Your objective:
The material below contains a line with "Lemma uvarint_appendUvarint n" and a line with "Lemma appendPart_app key". Copy exactly those two lines and all lines between them.

_ _ _ _ _ _ _

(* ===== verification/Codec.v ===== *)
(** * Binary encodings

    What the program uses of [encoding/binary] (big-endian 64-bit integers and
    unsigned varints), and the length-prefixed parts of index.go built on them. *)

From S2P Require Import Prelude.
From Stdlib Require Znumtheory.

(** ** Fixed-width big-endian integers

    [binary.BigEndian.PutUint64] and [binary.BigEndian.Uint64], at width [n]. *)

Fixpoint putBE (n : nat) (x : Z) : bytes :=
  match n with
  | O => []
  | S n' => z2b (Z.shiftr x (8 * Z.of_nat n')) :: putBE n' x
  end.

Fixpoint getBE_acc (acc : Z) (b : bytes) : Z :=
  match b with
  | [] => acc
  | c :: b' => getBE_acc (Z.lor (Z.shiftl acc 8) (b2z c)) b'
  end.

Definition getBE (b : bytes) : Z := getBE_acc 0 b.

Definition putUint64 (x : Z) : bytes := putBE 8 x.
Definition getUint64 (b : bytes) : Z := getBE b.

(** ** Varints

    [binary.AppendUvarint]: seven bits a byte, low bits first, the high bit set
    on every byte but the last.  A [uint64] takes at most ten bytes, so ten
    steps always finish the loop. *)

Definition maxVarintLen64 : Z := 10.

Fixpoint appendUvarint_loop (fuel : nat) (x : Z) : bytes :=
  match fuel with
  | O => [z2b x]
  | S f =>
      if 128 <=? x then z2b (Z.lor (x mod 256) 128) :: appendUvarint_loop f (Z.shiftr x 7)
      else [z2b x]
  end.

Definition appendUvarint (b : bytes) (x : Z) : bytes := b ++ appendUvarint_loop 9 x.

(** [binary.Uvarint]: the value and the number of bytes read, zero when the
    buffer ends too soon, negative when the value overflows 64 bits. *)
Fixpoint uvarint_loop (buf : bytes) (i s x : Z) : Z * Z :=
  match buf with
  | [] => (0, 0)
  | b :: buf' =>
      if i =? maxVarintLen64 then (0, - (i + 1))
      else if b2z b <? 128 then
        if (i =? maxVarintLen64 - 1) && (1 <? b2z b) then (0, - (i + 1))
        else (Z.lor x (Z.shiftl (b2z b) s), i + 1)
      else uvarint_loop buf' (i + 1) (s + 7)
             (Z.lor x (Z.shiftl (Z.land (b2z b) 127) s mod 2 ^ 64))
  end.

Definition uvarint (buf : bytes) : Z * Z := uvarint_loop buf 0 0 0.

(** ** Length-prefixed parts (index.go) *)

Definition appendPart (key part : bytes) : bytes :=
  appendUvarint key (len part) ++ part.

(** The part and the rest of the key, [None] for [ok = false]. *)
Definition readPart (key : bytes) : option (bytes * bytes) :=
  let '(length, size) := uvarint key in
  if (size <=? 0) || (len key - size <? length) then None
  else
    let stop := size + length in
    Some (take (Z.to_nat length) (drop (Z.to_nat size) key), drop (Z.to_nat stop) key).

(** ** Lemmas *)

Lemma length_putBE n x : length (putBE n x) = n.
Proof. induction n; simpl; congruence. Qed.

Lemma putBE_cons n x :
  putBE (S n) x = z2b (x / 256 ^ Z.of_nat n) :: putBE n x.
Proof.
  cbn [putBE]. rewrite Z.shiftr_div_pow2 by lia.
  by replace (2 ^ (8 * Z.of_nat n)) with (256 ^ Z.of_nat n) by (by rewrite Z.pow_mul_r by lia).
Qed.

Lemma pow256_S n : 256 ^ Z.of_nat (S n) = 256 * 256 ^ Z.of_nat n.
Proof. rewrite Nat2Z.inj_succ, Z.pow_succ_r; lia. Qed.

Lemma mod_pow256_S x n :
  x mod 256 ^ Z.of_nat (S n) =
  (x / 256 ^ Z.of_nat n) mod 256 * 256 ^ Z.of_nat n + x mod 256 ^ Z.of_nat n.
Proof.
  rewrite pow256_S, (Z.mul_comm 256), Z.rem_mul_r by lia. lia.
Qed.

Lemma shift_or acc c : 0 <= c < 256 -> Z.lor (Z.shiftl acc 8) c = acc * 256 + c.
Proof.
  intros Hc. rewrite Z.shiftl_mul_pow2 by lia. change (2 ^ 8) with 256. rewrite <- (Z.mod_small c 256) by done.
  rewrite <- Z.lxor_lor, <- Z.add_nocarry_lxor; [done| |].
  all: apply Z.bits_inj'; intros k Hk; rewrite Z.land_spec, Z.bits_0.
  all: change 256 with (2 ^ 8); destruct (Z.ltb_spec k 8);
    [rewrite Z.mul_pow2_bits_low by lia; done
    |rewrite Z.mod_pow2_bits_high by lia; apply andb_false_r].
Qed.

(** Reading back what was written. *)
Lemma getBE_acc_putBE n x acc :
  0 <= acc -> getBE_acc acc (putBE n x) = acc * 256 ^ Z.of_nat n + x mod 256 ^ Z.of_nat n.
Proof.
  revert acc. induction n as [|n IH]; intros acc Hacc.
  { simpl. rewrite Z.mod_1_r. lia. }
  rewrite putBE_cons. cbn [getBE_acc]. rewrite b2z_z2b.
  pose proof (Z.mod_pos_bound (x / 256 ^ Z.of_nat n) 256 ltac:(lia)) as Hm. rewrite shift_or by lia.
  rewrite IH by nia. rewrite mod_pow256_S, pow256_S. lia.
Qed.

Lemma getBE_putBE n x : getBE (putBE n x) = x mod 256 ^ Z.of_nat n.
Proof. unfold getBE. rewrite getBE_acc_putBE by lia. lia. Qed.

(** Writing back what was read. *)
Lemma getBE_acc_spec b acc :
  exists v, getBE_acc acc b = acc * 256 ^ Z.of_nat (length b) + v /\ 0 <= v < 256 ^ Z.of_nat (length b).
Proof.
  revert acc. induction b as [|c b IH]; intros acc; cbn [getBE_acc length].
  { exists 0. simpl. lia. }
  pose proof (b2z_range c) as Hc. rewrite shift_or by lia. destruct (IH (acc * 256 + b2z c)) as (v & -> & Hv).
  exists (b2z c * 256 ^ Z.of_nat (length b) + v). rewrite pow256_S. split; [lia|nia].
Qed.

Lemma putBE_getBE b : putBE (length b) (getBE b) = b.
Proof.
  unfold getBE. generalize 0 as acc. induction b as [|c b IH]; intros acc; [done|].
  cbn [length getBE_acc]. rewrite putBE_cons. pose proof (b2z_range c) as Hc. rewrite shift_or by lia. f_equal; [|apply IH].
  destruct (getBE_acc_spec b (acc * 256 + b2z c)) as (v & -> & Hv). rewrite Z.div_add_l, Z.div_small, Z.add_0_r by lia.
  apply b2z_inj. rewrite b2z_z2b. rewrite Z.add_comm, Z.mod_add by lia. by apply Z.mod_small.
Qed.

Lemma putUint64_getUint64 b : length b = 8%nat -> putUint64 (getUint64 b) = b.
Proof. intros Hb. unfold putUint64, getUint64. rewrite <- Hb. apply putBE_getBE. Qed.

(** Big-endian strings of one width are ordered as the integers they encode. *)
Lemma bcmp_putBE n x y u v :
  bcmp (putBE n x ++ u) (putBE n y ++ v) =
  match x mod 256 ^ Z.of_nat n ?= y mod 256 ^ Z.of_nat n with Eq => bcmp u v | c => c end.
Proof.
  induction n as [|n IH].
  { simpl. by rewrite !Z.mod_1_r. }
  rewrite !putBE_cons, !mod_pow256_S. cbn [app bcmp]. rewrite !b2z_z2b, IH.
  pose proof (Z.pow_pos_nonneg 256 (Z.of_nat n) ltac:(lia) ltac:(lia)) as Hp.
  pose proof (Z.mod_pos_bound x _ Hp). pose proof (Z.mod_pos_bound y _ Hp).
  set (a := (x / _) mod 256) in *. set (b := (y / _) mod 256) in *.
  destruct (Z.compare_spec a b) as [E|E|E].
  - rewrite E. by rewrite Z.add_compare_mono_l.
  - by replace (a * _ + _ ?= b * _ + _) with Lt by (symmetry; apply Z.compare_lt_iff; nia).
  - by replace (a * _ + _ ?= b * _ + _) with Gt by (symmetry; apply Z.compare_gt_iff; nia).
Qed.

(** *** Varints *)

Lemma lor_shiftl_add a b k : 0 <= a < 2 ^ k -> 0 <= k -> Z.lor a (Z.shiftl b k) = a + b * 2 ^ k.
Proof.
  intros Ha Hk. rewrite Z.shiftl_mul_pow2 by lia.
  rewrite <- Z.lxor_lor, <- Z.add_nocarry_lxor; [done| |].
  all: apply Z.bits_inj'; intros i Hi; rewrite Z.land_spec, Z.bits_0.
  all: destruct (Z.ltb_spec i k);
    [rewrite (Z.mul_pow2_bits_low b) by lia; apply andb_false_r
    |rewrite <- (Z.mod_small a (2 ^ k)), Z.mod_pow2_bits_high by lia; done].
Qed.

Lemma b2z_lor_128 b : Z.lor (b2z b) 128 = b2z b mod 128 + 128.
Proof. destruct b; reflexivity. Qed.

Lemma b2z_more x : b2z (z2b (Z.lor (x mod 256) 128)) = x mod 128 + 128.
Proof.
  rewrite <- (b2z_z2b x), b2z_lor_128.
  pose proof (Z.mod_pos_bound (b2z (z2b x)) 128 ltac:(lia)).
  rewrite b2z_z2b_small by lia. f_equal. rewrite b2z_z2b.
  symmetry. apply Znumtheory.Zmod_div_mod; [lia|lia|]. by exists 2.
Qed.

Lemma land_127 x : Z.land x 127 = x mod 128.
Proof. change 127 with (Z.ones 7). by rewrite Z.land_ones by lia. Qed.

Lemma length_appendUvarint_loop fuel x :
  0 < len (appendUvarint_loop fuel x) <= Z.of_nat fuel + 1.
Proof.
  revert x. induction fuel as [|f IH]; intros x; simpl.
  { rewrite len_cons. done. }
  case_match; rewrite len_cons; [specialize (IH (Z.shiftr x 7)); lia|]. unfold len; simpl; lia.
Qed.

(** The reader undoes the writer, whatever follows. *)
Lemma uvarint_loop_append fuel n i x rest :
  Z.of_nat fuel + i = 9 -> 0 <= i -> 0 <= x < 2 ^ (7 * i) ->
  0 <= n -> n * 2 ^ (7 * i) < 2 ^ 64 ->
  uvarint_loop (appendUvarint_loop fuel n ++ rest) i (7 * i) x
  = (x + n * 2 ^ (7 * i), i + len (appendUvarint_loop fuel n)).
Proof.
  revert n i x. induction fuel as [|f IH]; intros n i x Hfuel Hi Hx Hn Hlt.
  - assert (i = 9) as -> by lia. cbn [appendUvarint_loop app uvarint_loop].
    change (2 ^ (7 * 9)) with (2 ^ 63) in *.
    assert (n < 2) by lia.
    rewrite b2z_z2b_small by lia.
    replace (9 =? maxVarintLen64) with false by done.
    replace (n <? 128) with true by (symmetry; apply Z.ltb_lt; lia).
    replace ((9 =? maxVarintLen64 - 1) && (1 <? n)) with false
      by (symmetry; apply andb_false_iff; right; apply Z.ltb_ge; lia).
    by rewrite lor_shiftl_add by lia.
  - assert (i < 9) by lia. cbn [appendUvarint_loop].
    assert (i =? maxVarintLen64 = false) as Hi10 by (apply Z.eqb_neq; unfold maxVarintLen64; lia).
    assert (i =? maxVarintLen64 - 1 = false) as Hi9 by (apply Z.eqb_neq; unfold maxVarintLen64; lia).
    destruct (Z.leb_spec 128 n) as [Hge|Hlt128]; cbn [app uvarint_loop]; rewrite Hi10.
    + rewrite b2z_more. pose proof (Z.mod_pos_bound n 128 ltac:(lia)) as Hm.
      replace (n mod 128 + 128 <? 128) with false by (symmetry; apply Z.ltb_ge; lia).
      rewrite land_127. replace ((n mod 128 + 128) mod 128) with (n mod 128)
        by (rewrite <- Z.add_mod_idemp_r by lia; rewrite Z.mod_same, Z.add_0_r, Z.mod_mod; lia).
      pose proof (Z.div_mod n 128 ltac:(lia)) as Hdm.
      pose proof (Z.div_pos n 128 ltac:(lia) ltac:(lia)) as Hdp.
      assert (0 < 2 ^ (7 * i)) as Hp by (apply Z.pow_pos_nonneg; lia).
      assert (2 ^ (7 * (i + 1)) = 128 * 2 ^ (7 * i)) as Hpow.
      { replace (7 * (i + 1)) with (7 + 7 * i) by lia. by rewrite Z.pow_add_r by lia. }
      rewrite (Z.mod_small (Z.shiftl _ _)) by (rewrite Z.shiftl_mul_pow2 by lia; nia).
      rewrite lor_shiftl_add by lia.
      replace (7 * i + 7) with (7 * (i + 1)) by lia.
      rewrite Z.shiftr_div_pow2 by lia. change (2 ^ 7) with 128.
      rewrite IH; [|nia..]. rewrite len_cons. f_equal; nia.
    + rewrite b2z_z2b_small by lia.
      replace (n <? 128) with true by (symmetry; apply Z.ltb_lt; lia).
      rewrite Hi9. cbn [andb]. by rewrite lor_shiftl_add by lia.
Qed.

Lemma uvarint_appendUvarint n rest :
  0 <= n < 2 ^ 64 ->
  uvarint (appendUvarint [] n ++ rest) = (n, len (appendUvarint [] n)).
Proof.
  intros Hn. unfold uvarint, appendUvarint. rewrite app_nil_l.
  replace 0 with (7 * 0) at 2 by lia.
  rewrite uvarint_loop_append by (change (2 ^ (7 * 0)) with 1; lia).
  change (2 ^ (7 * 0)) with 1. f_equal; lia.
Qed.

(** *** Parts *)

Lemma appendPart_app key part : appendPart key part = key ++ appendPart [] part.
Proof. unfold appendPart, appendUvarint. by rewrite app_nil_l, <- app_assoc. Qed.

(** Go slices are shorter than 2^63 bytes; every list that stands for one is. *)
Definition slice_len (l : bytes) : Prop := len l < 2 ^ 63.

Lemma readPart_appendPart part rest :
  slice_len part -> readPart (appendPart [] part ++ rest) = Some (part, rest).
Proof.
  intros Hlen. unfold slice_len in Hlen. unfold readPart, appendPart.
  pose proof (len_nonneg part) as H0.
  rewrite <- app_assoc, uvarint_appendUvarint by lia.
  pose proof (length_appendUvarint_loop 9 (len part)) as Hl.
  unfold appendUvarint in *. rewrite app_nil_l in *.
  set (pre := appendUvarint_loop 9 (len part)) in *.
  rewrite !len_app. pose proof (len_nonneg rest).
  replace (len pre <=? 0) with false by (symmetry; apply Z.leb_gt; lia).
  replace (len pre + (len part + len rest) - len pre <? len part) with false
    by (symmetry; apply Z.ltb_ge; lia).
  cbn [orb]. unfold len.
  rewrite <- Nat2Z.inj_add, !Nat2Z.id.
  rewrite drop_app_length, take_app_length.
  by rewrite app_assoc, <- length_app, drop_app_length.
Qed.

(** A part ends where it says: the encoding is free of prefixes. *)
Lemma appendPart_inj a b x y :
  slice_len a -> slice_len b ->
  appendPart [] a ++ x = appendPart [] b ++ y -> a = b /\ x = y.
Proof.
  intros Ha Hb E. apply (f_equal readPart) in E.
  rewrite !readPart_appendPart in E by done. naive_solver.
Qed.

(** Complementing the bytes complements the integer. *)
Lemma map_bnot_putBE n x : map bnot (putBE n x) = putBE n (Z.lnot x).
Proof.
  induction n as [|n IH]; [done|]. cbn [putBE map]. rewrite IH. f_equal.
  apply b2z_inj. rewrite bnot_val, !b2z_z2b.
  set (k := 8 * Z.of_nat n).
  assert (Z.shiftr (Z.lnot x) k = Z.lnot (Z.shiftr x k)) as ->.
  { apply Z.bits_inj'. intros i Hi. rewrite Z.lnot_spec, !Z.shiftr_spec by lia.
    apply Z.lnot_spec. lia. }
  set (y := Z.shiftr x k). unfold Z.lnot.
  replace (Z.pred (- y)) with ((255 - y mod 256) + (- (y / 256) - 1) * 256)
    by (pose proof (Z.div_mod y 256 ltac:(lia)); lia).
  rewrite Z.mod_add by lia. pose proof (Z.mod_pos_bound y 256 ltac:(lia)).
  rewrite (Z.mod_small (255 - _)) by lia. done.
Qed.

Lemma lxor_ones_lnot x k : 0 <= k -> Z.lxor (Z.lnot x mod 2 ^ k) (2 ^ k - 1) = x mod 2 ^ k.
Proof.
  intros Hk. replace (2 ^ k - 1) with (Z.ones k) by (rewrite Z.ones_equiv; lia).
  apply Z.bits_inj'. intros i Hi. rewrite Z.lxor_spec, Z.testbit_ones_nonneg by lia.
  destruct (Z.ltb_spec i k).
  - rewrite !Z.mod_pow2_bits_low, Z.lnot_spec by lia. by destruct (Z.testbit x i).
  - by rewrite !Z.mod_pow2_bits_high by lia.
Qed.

_ _ _ _ _ _ _

Output of the task:
Lemma uvarint_appendUvarint n rest :
  0 <= n < 2 ^ 64 ->
  uvarint (appendUvarint [] n ++ rest) = (n, len (appendUvarint [] n)).
Proof.
  intros Hn. unfold uvarint, appendUvarint. rewrite app_nil_l.
  replace 0 with (7 * 0) at 2 by lia.
  rewrite uvarint_loop_append by (change (2 ^ (7 * 0)) with 1; lia).
  change (2 ^ (7 * 0)) with 1. f_equal; lia.
Qed.

(** *** Parts *)

Lemma appendPart_app key part : appendPart key part = key ++ appendPart [] part.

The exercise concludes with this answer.